§ Material shown:
Lemma delete_all_subseteq (toDelete : list string) (m : gmap string Mail) :
  delete_all toDelete m ⊆ m.
Proof.
  unfold delete_all. revert m. induction toDelete as [|id rest IH]; intros m; [done|].
  simpl. etrans; [apply IH | apply delete_subseteq].
Qed.

Lemma CreateMail_keys_are_IDs s mail unixNano :
  keys_are_IDs s → keys_are_IDs (MemoryMailStore_CreateMail s mail unixNano).1.2.
Proof.
  intros Hs. unfold MemoryMailStore_CreateMail. destruct mail as [m|]; [|done].
  destruct (String.eqb_spec (ID m) EmptyString) as [Hid|Hid].
  - unfold GenerateID. simpl.
    apply (keys_are_IDs_insert s (set_ID _ m)); [done | apply generated_not_empty].
  - simpl. by apply keys_are_IDs_insert.
Qed.

Lemma UpdateMail_keys_are_IDs s mail :
  keys_are_IDs s → keys_are_IDs (MemoryMailStore_UpdateMail s mail).2.
Proof.
  intros Hs. unfold MemoryMailStore_UpdateMail. destruct mail as [m|]; [|done].
  destruct (String.eqb_spec (ID m) EmptyString) as [Hid|Hid]; [done|].
  destruct (mails s !! ID m); [|done]. simpl. by apply keys_are_IDs_insert.
Qed.

Lemma CreateBatchMails_loop_keys_are_IDs batch now n s h ids :
  keys_are_IDs s →
  keys_are_IDs (MemoryMailStore_CreateBatchMails_loop batch now n s h ids).1.2.
Proof.
  revert n s h ids. induction batch as [|[p|] rest IH]; intros n s h ids Hs; [done| |].
  - cbn [MemoryMailStore_CreateBatchMails_loop].
    destruct (h !! p) as [m|]; [|done].
    destruct (String.eqb_spec (ID m) EmptyString) as [Hid|Hid].
    + unfold GenerateID. apply IH.
      apply (keys_are_IDs_insert s (set_ID _ m)); [done | apply generated_not_empty].
    + apply IH. by apply keys_are_IDs_insert.
  - by apply IH.
Qed.

(** X22.  In the in-memory store every mail is kept under its own id, and
    never under the empty id: this holds of the new store, and every
    operation that writes keeps it, whatever its arguments and whether it
    succeeds or not.  So the mail [GetMail] returns for an id carries that
    id. *)
Theorem keys_are_IDs_invariant :
  keys_are_IDs NewMemoryMailStore
  ∧ ∀ s : MemoryMailStore,
      keys_are_IDs s →
      (∀ mail unixNano, keys_are_IDs (MemoryMailStore_CreateMail s mail unixNano).1.2)
      ∧ (∀ mail, keys_are_IDs (MemoryMailStore_UpdateMail s mail).2)
      ∧ (∀ id, keys_are_IDs (MemoryMailStore_DeleteMail s id).2)
      ∧ (∀ h batch now, keys_are_IDs (MemoryMailStore_CreateBatchMails s h batch now).1.2)
      ∧ (∀ r, keys_are_IDs (MemoryMailStore_DeleteMailsByRecipient s r).2)
      ∧ (∀ t, keys_are_IDs (MemoryMailStore_DeleteExpiredMails s t).2)
      ∧ (∀ id mail, MemoryMailStore_GetMail s id = Ok mail →
                    ID mail = id ∧ id ≠ EmptyString).
Proof.
  split; [by intros id mail ?|]. intros s Hs.
  split; [intros; by apply CreateMail_keys_are_IDs|].
  split; [intros; by apply UpdateMail_keys_are_IDs|].
  split; [|split; [|split; [|split]]].
  - intros id. unfold MemoryMailStore_DeleteMail. destruct (mails s !! id); [|done].
    eapply keys_are_IDs_subseteq; [|done]. apply delete_subseteq.
  - intros h batch now. unfold MemoryMailStore_CreateBatchMails.
    case_bool_decide; [done|]. by apply CreateBatchMails_loop_keys_are_IDs.
  - intros r. unfold MemoryMailStore_DeleteMailsByRecipient.
    destruct (String.eqb r EmptyString); [done|].
    eapply keys_are_IDs_subseteq; [|done]. apply delete_all_subseteq.
  - intros t. unfold MemoryMailStore_DeleteExpiredMails.
    eapply keys_are_IDs_subseteq; [|done]. apply delete_all_subseteq.
  - intros id mail. unfold MemoryMailStore_GetMail.
    destruct (mails s !! id) as [stored|] eqn:Hstored; [|done].
    rewrite copyMail_id. intros [= <-]. by apply Hs.
Qed.

(** ** Counting *)

Lemma filter_fmap {A B} (f : A → B) (P : B → Prop) `{!∀ y, Decision (P y)} (l : list A) :
  filter P (f <$> l) = f <$> filter (λ x, P (f x)) l.
Proof.
  induction l as [|x l IH]; [done|]. rewrite fmap_cons, !filter_cons.
  destruct (decide (P (f x))); by rewrite IH.
Qed.

(** Replacing the mail stored under an id moves a count of stored mails
    by what the old and the new mail contribute to it. *)
Lemma count_insert (P : Mail → Prop) `{!∀ mail, Decision (P mail)}
    (m : gmap string Mail) (id : string) (old new : Mail) :
  m !! id = Some old →
  (length (filter P (map_to_list (<[id := new]> m)).*2) + (if decide (P old) then 1 else 0)
   = length (filter P (map_to_list m).*2) + (if decide (P new) then 1 else 0))%nat.
Proof.
  intros Hold.
  assert (map_to_list (<[id := new]> m) ≡ₚ (id, new) :: map_to_list (delete id m)) as ->.
  { rewrite <-insert_delete_eq. apply map_to_list_insert, lookup_delete_eq. }
  assert (map_to_list m ≡ₚ (id, old) :: map_to_list (delete id m)) as Hm
    by (symmetry; by apply map_to_list_delete).
  rewrite Hm. rewrite !fmap_cons, !filter_cons. simpl.
  destruct (decide (P old)), (decide (P new)); simpl; lia.
Qed.

(** X23.  [MarkAsRead] on the in-memory store, for an unread mail stored
    under its id: the call succeeds, the mail is then read back as read and
    otherwise unchanged, no other mail is touched, and the count of unread
    mails goes down by one for the recipient of the mail and stays as it was
    for every other recipient. *)
Theorem MarkAsRead_CountUnreadMails (s : MemoryMailStore) (id : string) (mail : Mail) :
  keys_are_IDs s →
  mails s !! id = Some mail →
  ReadStatus mail = false →
  ∃ s', MarkAsRead s id = (Ok (), s')
        ∧ MemoryMailStore_GetMail s' id = Ok (set_ReadStatus true mail)
        ∧ (∀ k, k ≠ id → mails s' !! k = mails s !! k)
        ∧ ∀ r n, MemoryMailStore_CountUnreadMails s r = Ok n →
                 MemoryMailStore_CountUnreadMails s' r
                 = Ok (if String.eqb (RecipientID mail) r then n - 1 else n).
Proof.
  intros Hs Hstored Hunread. destruct (Hs id mail Hstored) as [HID Hid].
  unfold MarkAsRead. rewrite (eqb_empty_false _ Hid).
  change (GetMail s id) with (MemoryMailStore_GetMail s id).
  unfold MemoryMailStore_GetMail. rewrite Hstored, copyMail_id, Hunread.
  change (UpdateMail s ?m) with (MemoryMailStore_UpdateMail s m).
  unfold MemoryMailStore_UpdateMail. cbn [ID set_ReadStatus].
  rewrite HID, (eqb_empty_false _ Hid), Hstored, copyMail_id.
  eexists. split; [done|]. cbn [mails]. split; [|split].
  - by rewrite lookup_insert_eq, copyMail_id.
  - intros k Hk. by rewrite lookup_insert_ne.
  - intros r n. unfold MemoryMailStore_CountUnreadMails, range_mails. cbn [mails].
    intros [= <-]. f_equal.
    pose proof (count_insert
                  (λ mail, String.eqb (RecipientID mail) r && negb (ReadStatus mail) = true)
                  (mails s) id mail (set_ReadStatus true mail) Hstored) as Hcount.
    simpl in Hcount. rewrite Hunread in Hcount.
    destruct (String.eqb (RecipientID mail) r); simpl in Hcount; lia.
Qed.

Lemma GormMailStore_where_expired_filter (row : MailEntity) (t : Time) :
  GormMailStore_where (Some expired_filter) t row
  = negb (eExpireTime row =? GoTime.zero) && (eExpireTime row <? t).
Proof.
  unfold GormMailStore_where, expired_filter. simpl.
  by destruct (eExpireTime row =? GoTime.zero), (eExpireTime row <? t).
Qed.

(** X24.  The number [DeleteExpiredMails] returns for a time is the total
    that [QueryMails] reports, at that time, for the filter that asks for
    expired mails only: in both stores, the mails an expiry run removes are
    the mails such a query counts. *)
Theorem DeleteExpiredMails_QueryMails
    (t page size : Z) (page_mails : list Mail) (total : Z) :
  (∀ s : MemoryMailStore,
     MemoryMailStore_QueryMails s (Some expired_filter) page size t = Ok (page_mails, total) →
     (MemoryMailStore_DeleteExpiredMails s t).1 = Ok total)
  ∧ (∀ s : GormMailStore,
       GormMailStore_QueryMails s (Some expired_filter) page size t = Ok (page_mails, total) →
       (GormMailStore_DeleteExpiredMails s t).1 = Ok total).
Proof.
  split; intros s Hquery.
  - unfold MemoryMailStore_QueryMails in Hquery. apply paginate_total in Hquery as ->.
    rewrite MemoryMailStore_matchedMails_length.
    unfold MemoryMailStore_DeleteExpiredMails, range_mails. simpl. do 2 f_equal.
    rewrite filter_fmap, !length_fmap. f_equal.
    apply list_filter_iff. intros [k mail]. cbn [snd]. unfold expired_before.
    by destruct (IsZero (ExpireTime mail)), (Before (ExpireTime mail) t).
  - unfold GormMailStore_DeleteExpiredMails, delete_where. simpl. f_equal.
    rewrite <-length_selected.
    assert (Z.of_nat (length (filter (λ row, GormMailStore_where (Some expired_filter) t row
                                             = true) (table_rows s)))
            = Z.of_nat (length (filter
                 (λ kv : string * MailEntity,
                    negb (eExpireTime kv.2 =? GoTime.zero) && (eExpireTime kv.2 <? t) = true)
                 (map_to_list (db s))))) as Hsame.
    { unfold table_rows. rewrite filter_fmap, length_fmap. do 2 f_equal.
      apply list_filter_iff. intros [k row]. cbn [snd].
      by rewrite GormMailStore_where_expired_filter. }
    unfold GormMailStore_QueryMails in Hquery. rewrite Hsame in Hquery.
    destruct (Z.eqb_spec (Z.of_nat (length (filter
                (λ kv : string * MailEntity,
                   negb (eExpireTime kv.2 =? GoTime.zero) && (eExpireTime kv.2 <? t) = true)
                (map_to_list (db s))))) 0) as [Hzero|Hpos].
    + injection Hquery as _ <-. by rewrite Hzero.
    + destruct (entitiesToMails _); [|done..]. by injection Hquery as _ <-.
Qed.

§ What the task requires:
Reproduce the entries above exactly, but only the lines between the line holding "change (UpdateMail s" and the line holding "- intros k Hk. by rewrite lookup_insert_ne.", inclusive.

§ Result of this exercise:
  change (UpdateMail s ?m) with (MemoryMailStore_UpdateMail s m).
  unfold MemoryMailStore_UpdateMail. cbn [ID set_ReadStatus].
  rewrite HID, (eqb_empty_false _ Hid), Hstored, copyMail_id.
  eexists. split; [done|]. cbn [mails]. split; [|split].
  - by rewrite lookup_insert_eq, copyMail_id.
  - intros k Hk. by rewrite lookup_insert_ne.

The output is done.